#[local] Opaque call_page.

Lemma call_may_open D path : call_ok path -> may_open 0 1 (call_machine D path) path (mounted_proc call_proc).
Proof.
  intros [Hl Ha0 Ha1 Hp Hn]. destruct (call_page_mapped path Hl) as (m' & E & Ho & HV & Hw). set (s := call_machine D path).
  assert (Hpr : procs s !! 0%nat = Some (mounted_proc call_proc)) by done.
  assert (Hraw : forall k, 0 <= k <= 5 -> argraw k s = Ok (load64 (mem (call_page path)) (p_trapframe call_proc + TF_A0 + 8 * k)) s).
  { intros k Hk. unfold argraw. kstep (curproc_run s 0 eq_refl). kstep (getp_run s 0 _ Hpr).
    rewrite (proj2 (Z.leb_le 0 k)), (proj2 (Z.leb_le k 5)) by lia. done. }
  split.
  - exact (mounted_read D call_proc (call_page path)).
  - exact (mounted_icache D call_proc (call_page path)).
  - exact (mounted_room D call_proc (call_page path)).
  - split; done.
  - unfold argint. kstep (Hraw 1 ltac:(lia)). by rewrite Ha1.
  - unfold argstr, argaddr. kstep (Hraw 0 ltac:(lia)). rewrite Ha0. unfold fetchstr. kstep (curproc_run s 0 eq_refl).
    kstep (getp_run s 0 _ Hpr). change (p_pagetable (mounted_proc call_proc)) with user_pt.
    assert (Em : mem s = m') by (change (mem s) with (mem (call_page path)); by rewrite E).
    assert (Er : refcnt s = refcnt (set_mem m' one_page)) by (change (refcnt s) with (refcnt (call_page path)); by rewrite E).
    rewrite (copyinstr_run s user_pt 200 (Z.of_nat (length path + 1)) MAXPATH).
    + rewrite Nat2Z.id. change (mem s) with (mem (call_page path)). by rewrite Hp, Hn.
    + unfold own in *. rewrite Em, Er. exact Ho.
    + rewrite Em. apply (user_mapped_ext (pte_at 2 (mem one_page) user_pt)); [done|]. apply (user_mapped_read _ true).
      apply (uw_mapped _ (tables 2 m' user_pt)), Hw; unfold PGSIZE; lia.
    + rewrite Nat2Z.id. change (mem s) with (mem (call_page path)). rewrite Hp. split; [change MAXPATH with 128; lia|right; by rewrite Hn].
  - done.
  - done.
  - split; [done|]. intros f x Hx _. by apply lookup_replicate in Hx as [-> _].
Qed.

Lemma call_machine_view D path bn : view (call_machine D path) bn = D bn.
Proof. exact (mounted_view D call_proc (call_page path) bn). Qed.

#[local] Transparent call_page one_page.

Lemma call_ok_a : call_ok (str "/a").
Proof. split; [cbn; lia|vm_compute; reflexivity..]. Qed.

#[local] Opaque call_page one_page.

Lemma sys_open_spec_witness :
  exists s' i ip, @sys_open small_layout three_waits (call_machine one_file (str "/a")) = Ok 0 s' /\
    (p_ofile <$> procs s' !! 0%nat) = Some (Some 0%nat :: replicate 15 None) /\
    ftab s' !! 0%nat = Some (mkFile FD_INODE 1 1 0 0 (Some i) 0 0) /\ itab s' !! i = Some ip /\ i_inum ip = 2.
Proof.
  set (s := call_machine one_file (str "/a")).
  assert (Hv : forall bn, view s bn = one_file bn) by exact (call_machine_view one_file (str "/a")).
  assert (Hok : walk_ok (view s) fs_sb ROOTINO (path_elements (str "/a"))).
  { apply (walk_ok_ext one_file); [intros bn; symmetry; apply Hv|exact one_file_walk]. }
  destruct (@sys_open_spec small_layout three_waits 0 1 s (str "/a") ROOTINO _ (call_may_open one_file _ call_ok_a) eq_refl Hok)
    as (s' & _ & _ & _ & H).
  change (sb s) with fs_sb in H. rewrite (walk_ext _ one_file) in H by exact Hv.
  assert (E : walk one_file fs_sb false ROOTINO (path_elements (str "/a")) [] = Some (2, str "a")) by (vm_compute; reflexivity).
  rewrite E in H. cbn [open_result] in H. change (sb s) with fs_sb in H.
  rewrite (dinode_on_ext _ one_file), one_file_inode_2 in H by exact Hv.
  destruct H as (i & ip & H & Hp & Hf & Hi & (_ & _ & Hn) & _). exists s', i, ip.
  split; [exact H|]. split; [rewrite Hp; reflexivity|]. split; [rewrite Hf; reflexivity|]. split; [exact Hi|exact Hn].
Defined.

--

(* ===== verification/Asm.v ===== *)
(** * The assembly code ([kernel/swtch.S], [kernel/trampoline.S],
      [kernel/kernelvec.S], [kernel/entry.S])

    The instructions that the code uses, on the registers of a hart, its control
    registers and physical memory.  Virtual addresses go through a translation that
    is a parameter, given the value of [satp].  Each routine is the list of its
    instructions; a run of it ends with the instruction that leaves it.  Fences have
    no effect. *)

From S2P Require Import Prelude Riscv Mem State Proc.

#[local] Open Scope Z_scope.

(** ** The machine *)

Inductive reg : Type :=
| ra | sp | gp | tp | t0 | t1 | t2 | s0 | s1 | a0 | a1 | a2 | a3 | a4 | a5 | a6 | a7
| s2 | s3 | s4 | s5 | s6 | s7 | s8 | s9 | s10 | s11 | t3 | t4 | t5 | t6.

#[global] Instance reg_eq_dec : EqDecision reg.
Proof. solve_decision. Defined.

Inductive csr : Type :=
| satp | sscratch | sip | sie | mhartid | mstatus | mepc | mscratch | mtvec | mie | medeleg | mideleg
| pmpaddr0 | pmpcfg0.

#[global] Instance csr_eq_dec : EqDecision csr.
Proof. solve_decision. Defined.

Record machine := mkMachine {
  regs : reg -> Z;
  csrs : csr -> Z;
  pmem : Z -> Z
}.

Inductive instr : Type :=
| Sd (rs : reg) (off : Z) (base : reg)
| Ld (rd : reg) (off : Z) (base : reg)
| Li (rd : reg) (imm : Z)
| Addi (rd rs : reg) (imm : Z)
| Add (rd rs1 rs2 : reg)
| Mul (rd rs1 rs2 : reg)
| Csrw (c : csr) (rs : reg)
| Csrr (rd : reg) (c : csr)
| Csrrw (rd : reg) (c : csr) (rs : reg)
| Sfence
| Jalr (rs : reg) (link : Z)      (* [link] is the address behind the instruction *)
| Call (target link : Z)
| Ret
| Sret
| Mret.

==

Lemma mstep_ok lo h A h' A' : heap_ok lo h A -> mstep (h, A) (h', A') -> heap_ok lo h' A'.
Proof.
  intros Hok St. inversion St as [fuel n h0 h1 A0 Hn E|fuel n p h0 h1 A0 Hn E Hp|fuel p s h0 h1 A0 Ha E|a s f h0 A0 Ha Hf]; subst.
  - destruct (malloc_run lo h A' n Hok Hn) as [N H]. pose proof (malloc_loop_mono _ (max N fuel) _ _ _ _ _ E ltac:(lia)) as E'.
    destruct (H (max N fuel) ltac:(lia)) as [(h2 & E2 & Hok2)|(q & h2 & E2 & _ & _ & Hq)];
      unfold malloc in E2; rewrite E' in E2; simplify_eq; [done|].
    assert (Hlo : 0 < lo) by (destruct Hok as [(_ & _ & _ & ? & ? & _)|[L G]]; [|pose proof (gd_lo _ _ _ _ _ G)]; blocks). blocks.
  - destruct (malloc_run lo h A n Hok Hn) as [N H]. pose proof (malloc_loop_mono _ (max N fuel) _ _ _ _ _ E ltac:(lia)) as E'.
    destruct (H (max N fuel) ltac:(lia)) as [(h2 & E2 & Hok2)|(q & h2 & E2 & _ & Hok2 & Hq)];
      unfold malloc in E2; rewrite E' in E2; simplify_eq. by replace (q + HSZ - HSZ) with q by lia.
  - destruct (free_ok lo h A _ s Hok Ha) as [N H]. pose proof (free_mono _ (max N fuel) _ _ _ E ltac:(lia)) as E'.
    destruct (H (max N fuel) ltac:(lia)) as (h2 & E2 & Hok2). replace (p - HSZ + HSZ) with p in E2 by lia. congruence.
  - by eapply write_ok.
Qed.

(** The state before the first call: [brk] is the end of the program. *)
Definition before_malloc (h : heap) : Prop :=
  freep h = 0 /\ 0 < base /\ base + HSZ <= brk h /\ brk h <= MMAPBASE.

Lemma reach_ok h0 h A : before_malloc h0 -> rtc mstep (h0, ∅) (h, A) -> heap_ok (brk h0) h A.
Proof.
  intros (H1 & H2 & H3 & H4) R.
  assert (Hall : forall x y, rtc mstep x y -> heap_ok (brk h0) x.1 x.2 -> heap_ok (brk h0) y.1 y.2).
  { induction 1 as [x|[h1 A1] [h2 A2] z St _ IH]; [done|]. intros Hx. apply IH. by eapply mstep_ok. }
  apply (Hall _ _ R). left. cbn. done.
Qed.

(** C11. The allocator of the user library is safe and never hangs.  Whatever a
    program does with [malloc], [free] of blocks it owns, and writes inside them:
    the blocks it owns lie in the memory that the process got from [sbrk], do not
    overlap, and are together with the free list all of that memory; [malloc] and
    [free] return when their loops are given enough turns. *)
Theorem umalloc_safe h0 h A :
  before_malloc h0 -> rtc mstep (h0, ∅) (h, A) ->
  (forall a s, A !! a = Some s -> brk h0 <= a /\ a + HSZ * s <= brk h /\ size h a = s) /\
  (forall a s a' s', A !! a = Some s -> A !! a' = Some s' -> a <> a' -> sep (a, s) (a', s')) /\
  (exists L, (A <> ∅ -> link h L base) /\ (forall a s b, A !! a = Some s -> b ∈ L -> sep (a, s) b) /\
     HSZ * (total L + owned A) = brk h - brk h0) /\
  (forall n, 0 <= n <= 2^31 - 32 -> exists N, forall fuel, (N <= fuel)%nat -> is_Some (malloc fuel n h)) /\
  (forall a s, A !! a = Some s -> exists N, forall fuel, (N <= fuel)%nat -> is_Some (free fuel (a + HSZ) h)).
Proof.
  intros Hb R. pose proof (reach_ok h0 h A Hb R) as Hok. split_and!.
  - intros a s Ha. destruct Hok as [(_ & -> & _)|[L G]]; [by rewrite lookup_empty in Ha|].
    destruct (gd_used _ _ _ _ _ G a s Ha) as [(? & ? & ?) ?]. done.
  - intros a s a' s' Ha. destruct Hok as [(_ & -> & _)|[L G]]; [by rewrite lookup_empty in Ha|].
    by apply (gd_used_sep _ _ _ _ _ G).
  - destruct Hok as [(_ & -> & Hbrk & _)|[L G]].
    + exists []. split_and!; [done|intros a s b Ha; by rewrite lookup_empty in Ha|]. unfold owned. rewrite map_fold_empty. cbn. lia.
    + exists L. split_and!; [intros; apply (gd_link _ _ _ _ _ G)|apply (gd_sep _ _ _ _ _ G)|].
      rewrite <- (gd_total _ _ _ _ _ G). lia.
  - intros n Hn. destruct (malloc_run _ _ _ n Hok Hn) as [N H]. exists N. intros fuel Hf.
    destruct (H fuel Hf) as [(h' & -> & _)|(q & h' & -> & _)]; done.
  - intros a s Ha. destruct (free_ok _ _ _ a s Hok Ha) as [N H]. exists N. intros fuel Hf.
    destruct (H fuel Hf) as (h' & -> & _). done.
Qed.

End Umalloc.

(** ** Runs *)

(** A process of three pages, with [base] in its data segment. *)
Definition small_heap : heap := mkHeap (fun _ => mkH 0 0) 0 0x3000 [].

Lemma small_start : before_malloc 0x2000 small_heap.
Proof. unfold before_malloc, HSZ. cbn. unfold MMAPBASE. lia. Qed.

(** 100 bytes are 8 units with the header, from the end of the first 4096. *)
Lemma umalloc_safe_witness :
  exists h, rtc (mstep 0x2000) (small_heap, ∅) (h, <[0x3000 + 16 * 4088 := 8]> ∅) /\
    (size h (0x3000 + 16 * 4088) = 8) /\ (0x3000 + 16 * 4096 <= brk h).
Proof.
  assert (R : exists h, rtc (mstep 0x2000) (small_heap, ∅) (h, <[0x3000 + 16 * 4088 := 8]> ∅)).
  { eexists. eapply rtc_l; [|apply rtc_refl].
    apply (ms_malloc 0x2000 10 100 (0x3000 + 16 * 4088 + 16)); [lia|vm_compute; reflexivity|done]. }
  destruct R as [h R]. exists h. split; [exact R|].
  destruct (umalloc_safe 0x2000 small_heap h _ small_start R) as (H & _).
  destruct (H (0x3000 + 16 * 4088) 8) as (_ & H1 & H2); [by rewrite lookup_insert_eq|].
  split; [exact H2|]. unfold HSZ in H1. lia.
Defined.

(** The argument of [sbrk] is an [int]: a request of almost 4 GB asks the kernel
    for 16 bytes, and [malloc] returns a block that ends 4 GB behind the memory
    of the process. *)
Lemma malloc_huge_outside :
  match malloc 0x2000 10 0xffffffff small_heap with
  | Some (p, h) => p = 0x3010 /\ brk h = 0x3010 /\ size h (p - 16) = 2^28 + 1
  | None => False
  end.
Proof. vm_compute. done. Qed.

- [Task directions]: Every line in the records above with the string "Hall" in it should be shown.

- [Exercise result]:
  assert (Hall : forall x y, rtc mstep x y -> heap_ok (brk h0) x.1 x.2 -> heap_ok (brk h0) y.1 y.2).
  apply (Hall _ _ R). left. cbn. done.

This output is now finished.